Stored data entries
(** Splitting the leaf of [va]: a page of [l] becomes its table, and no address
    is translated differently. *)
Lemma split_wp s root T l p d va t (level := (4 - d)%nat) (e := entry (pg_mem s) t (idx va level)) :
  ept_inv s root T (p :: l) → (1 <= d <= 2)%nat → reach (pg_mem s) d 4 root va = Some t →
  has e EPT_PRESENT = true → is_leaf level e = true →
  wp (split_large_ept_entry (pte_at t (idx va level)) level) (λ _ s',
    T !! p = None ∧ ept_inv s' root (<[p := vpath va 4 (S d)]> T) l ∧
    reach (pg_mem s') (S d) 4 root va = Some p ∧
    entry (pg_mem s') t (idx va level) = split_pointer e p ∧ Z.land (split_pointer e p) EPT_ADDR_MASK = p ∧
    (∀ va', ept_view (pg_mem s') root va' = ept_view (pg_mem s) root va') ∧
    frame (<[p := vpath va 4 (S d)]> T) (pg_mem s) (pg_mem s')) s.
Proof using laws.
  intros [Hinv Hok] Hd Hr Hpr Hlf. pose proof Hinv as (Hwf & Hav & Hfr).
  destruct (pg_avail_ok s _ Hav) as [Hpok Hnd].
  apply Forall_cons in Hpok as [Hp Hpok]. apply NoDup_cons in Hnd as [Hpl Hnd].
  destruct (Hfr p ltac:(by left)) as [Hfresh Hp52]. assert (table_ok p) as Htp by done.
  pose proof (reach_table s root T _ d va t Hinv Hr) as Ht.
  assert (2 <= level <= 3)%nat as Hlev by (unfold level; lia).
  pose proof (Hok t _ (idx va level) Ht (idx_range _ _)) as He. rewrite vpath_length in He.
  fold level e in He. assert (0 <= e < 2 ^ 64) as Hrange by apply ld64_range.
  destruct (split_pointer_spec level e p Hlev Hrange Hpr Hlf He Htp) as [(Epr & Enl & Et & Er) Hpe].
  pose proof (λ i, split_entry_spec level e i Hlev Hrange Hpr Hlf He) as Hse.
  unfold split_large_ept_entry. apply wp_bind, wp_load64. fold (entry (pg_mem s) t (idx va level)). fold e.
  assert (has e EPT_LARGE_PAGE = true) as HL.
  { unfold is_leaf in Hlf. rewrite (proj2 (Nat.eqb_neq level 1)) in Hlf by lia.
    by apply andb_true_iff in Hlf as [_ H]. }
  wstep. wstep; [done|]. wstep. wstep; [done|]. wstep. wstep; [apply orb_true_iff; lia|].
  wstep. eapply wp_mono; [by apply pg_alloc_wp|]. cbn beta iota. intros r s1 (-> & Hav1 & Em).
  wstep. wstep; [destruct Hp; apply negb_true_iff, Z.eqb_neq; lia|]. unfold zero_page. wstep. wstep.
  set (s2 := pg_set_mem _ s1).
  assert (∀ x, (x < p ∨ p + PAGE_SIZE <= x) → rd8 (pg_mem s2) x = rd8 (pg_mem s) x) as Hs2.
  { intros x Hx. unfold s2. rewrite pg_mem_set, Em. apply memset_out. lia. }
  assert (pg_avail s2 l) as Hav2.
  { apply pg_avail_write; [done|]. intros q x Hq Hx. rewrite Em. apply memset_out.
    rewrite Forall_forall in Hpok. destruct (page_apart q p (Hpok q Hq) Hp); [congruence|lia..]. }
  assert ((if (level =? 2) then Z.land (Z.land e (not64 EPT_ADDR_MASK)) (not64 EPT_LARGE_PAGE)
    else Z.land e (not64 EPT_ADDR_MASK)) = Z.land e (kept level)) as ->.
  { unfold kept. destruct (Nat.eqb_spec level 2) as [->|]; [by rewrite Z.land_assoc|].
    by rewrite (proj2 (Z.eqb_neq level 2)) by lia. }
  pose proof (He Hpr) as Hal. rewrite Hlf in Hal. destruct (Hal ltac:(lia)) as [_ Hal'].
  destruct (addr_range e ltac:(lia)) as [Hb0 _].
  assert (Z.land e EPT_ADDR_MASK + 512 * span (level - 1) <= 2 ^ 52) as Hb52.
  { destruct (split_base level e 511 Hlev ltac:(lia) Hal' ltac:(lia)) as [H1 H2].
    assert (level = 2 ∨ level = 3)%nat as [E|E] by lia; rewrite E in *; cbn [Nat.sub] in *;
      [change (span 1) with (2 ^ 12) in *|change (span 2) with (2 ^ 21) in *]; clear - H1 H2 Hb0;
      set (b := Z.land e EPT_ADDR_MASK) in *; clearbody b; mlia. }
  wstep. eapply wp_mono.
  { apply (split_fill_wp s2 l p (Z.land e (kept level)) _ level Hlev Hav2 Hp Hpl); [lia|done|].
    apply land_range; [done| |lia]. unfold kept. by destruct (level =? 2)%nat. }
  intros g s3 (Hav3 & Hfill & Hout). unfold store64. wstep.
  fold (split_pointer e p).
  assert (∀ x, (x < p ∨ p + PAGE_SIZE <= x) → rd8 (pg_mem s3) x = rd8 (pg_mem s) x) as Hs3
    by (intros x Hx; by rewrite Hout, Hs2).
  assert (∀ i, 0 <= i < 512 → entry (pg_mem s3) p i = split_entry level e i) as Hnew by done.
  replace (level - 1)%nat with (3 - d)%nat in Hse by (unfold level; lia).
  destruct (link_table (pg_mem s) (pg_mem s3) root T d va t p (split_pointer e p))
    as (Hwf' & Hr' & Hp' & Ev & Hoth & Hl); try done; [lia| |].
  { intros i Hi. rewrite Hnew by done. intros _. by apply Hse. }
  destruct (link_inv s s3 root T l p d va t (split_pointer e p)) as [Hinv' Hfr']; try done.
  rewrite pg_mem_set. split; [done|]. split; [split; [done|]|].
  { rewrite pg_mem_set, vpath_snoc.
    apply (ept_ok_link (pg_mem s) _ T t p _ (idx va level) Hok Ht Hfresh); rewrite ?vpath_length.
    - intros i Hi. rewrite Hp', Hnew by done. by apply Hse.
    - unfold level in Ev |- *. by rewrite Ev.
    - done. }
  split; [done|]. split; [done|]. split; [done|]. split; [|done].
  intros va'. unfold ept_view. rewrite Hl. case_decide as Hpa; [|done].
  cbv zeta. rewrite Hnew by apply idx_range. destruct (Hse (idx va' (3 - d)) (idx_range _ _)) as (_ & -> & _ & _ & Hat & _).
  assert (vpath va' 4 d = vpath va 4 d ∧ idx va' level = idx va level) as [Hp1 Hp2].
  { rewrite !vpath_snoc in Hpa. by apply app_inj_tail in Hpa. }
  unfold leaf, PAGE_LEVEL. rewrite (walk_reach (pg_mem s) d 4 root va' t) by (rewrite <- Hr; by apply reach_same).
  fold level. assert (∀ k, level = S k → walk (pg_mem s) (S k) t va' = Some (level, e)) as Hw.
  { intros k E. cbn [walk]. rewrite <- E, Hp2. fold e. by rewrite Hpr, Hlf. }
  destruct level as [|k] eqn:Ek; [lia|]. rewrite (Hw k eq_refl). cbn [mbind option_bind].
  rewrite Hat. do 2 f_equal. replace (3 - d)%nat with (S k - 1)%nat by lia.
  by apply split_leaf_addr.
Qed.

(** The entry that points to a new table. *)
Definition ept_pointer (p : Z) : Z := Z.lor (Z.lor (Z.lor p EPT_RA) EPT_WA) EPT_EA.

Lemma ept_pointer_spec level p :
  (1 < level)%nat → table_ok p → points level (ept_pointer p) p ∧ ept_entry_ok level (ept_pointer p).
Proof using Type.
  intros Hl ((Hp0 & Hm & _) & Hp). unfold ept_pointer. rewrite <- !Z.lor_assoc.
  change (Z.lor EPT_RA (Z.lor EPT_WA EPT_EA)) with 7.
  destruct (pte_flags p 7 Hm) as [H1 H2]; [lia..|].
  assert (Z.land p EPT_ADDR_MASK = p) as Hpa by (apply frame_addr; lia).
  assert (∀ K, Z.land EPT_ADDR_MASK K = 0 → Z.land (Z.lor p 7) K = Z.land 7 K) as HK.
  { intros K HK. by rewrite Z.land_lor_distr_l, (addr_frame p K Hpa HK). }
  assert (has (Z.lor p 7) PT_PAGE_SIZE_MASK = false) as HL by (unfold has; by rewrite HK).
  assert (is_leaf level (Z.lor p 7) = false) as Hnl.
  { unfold is_leaf. rewrite HL, andb_false_r, orb_false_r. apply Nat.eqb_neq. lia. }
  split; [split; [|split; [done|split; [done|lia]]]|].
  - unfold has. by rewrite HK.
  - intros _. rewrite Hnl. split; [done|]. by rewrite HK.
Qed.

▶ _TASK GOAL_: Starting with the line with "rewrite pg_mem_set, vpath_snoc." above and going on through the line with "intros K HK.", transcribe every line exactly, both ends included, and add nothing.

▶ _TASK RESULT_:
  { rewrite pg_mem_set, vpath_snoc.
    apply (ept_ok_link (pg_mem s) _ T t p _ (idx va level) Hok Ht Hfresh); rewrite ?vpath_length.
    - intros i Hi. rewrite Hp', Hnew by done. by apply Hse.
    - unfold level in Ev |- *. by rewrite Ev.
    - done. }
  split; [done|]. split; [done|]. split; [done|]. split; [|done].
  intros va'. unfold ept_view. rewrite Hl. case_decide as Hpa; [|done].
  cbv zeta. rewrite Hnew by apply idx_range. destruct (Hse (idx va' (3 - d)) (idx_range _ _)) as (_ & -> & _ & _ & Hat & _).
  assert (vpath va' 4 d = vpath va 4 d ∧ idx va' level = idx va level) as [Hp1 Hp2].
  { rewrite !vpath_snoc in Hpa. by apply app_inj_tail in Hpa. }
  unfold leaf, PAGE_LEVEL. rewrite (walk_reach (pg_mem s) d 4 root va' t) by (rewrite <- Hr; by apply reach_same).
  fold level. assert (∀ k, level = S k → walk (pg_mem s) (S k) t va' = Some (level, e)) as Hw.
  { intros k E. cbn [walk]. rewrite <- E, Hp2. fold e. by rewrite Hpr, Hlf. }
  destruct level as [|k] eqn:Ek; [lia|]. rewrite (Hw k eq_refl). cbn [mbind option_bind].
  rewrite Hat. do 2 f_equal. replace (3 - d)%nat with (S k - 1)%nat by lia.
  by apply split_leaf_addr.
Qed.

(** The entry that points to a new table. *)
Definition ept_pointer (p : Z) : Z := Z.lor (Z.lor (Z.lor p EPT_RA) EPT_WA) EPT_EA.

Lemma ept_pointer_spec level p :
  (1 < level)%nat → table_ok p → points level (ept_pointer p) p ∧ ept_entry_ok level (ept_pointer p).
Proof using Type.
  intros Hl ((Hp0 & Hm & _) & Hp). unfold ept_pointer. rewrite <- !Z.lor_assoc.
  change (Z.lor EPT_RA (Z.lor EPT_WA EPT_EA)) with 7.
  destruct (pte_flags p 7 Hm) as [H1 H2]; [lia..|].
  assert (Z.land p EPT_ADDR_MASK = p) as Hpa by (apply frame_addr; lia).
  assert (∀ K, Z.land EPT_ADDR_MASK K = 0 → Z.land (Z.lor p 7) K = Z.land 7 K) as HK.
  { intros K HK. by rewrite Z.land_lor_distr_l, (addr_frame p K Hpa HK). }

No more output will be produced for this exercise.